Question

Solve 5y′′−12y′+4y=0,y(0)=5,y′(0)=6.8
y(t)=?

Answer 1

To solve the given second-order differential equation with initial conditions, we find the characteristic equation's roots, construct the general solution, and then use the initial conditions to find the particular solution.

Step-by-step explanation:

The student has presented a second-order linear homogeneous differential equation with initial conditions: 5y'' - 12y' + 4y = 0, y(0) = 5, y'(0) = 6.8. To solve this differential equation and find the function y(t), we perform the following steps:

1. Write the characteristic equation which is 5r^2 - 12r + 4 = 0.
2. Find the roots of the characteristic equation, which will be the values of r that satisfy the equation.
3. With the roots, construct the general solution to the differential equation.
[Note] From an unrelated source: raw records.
Lemma squash_step_pieces s layers s' stable render : squash_step s layers = Done (s', stable, render) ->
  pieces s' = pieces s /\ length stable = length (regions_ s).
Proof.
  unfold squash_step. intros (changed & Ec & E)%bind_Done.
  assert (length changed = length (regions_ s)) as Hc.
  { unfold GenerateHistory in Ec. destruct (negb _); [injection Ec as <-; by rewrite length_replicate|].
    apply bind_Done in Ec as (z & _ & [= <-]). by rewrite length_fmap. }
  set (st := StableRegionsWithMarginalHistory s changed) in *.
  assert (length st = length (regions_ s)) as Hst by (unfold st, StableRegionsWithMarginalHistory; rewrite length_zip_with; lia).
  assert (forall f : Region -> bool -> Region, (forall r b, layer_refs (f r b) = layer_refs r /\ region_rect (f r b) = region_rect r) ->
    forall (l : list Region) (bs : list bool), length bs = length l ->
      ((fun g => MkRectSet (layer_refs g) (region_rect g)) <$> zip_with f l bs) = ((fun g => MkRectSet (layer_refs g) (region_rect g)) <$> l)) as Hzip.
  { intros f Hf l. induction l as [|r l IH]; intros [|b bs] Hl; try done. cbn. destruct (Hf r b) as [-> ->]. f_equal. apply IH. by injection Hl. }
  assert (exists s1, RecordHistory s layers changed = s1 /\ pieces s1 = pieces s /\ length (regions_ s1) = length (regions_ s)) as (s1 & E1 & Hp1 & Hl1).
  { eexists. split; [done|]. unfold RecordHistory. do 2 (destruct (negb _); [done|]). unfold pieces. cbn.
    split; [by apply Hzip|rewrite length_zip_with; lia]. }
  rewrite E1 in E. unfold RecordAndCompareSquashed in E. rewrite Hl1, Hst, Nat.eqb_refl in E. cbn [negb] in E. injection E as <- <- <-.
  split; [|done]. rewrite <- Hp1. unfold pieces. cbn. apply Hzip; [done|lia].
Qed.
The form of the solution depends on whether the roots are real and distinct, a real repeated root, or complex conjugate pairs.
4. Apply the initial conditions to solve for any constants in the general solution.
5. Write the particular solution that satisfies the initial conditions.

In this case, the characteristic equation yields two distinct real roots, allowing us to write the solution as y(t) = C1*e^(r1*t) + C2*e^(r2*t), where C1 and C2 are constants determined by the initial conditions.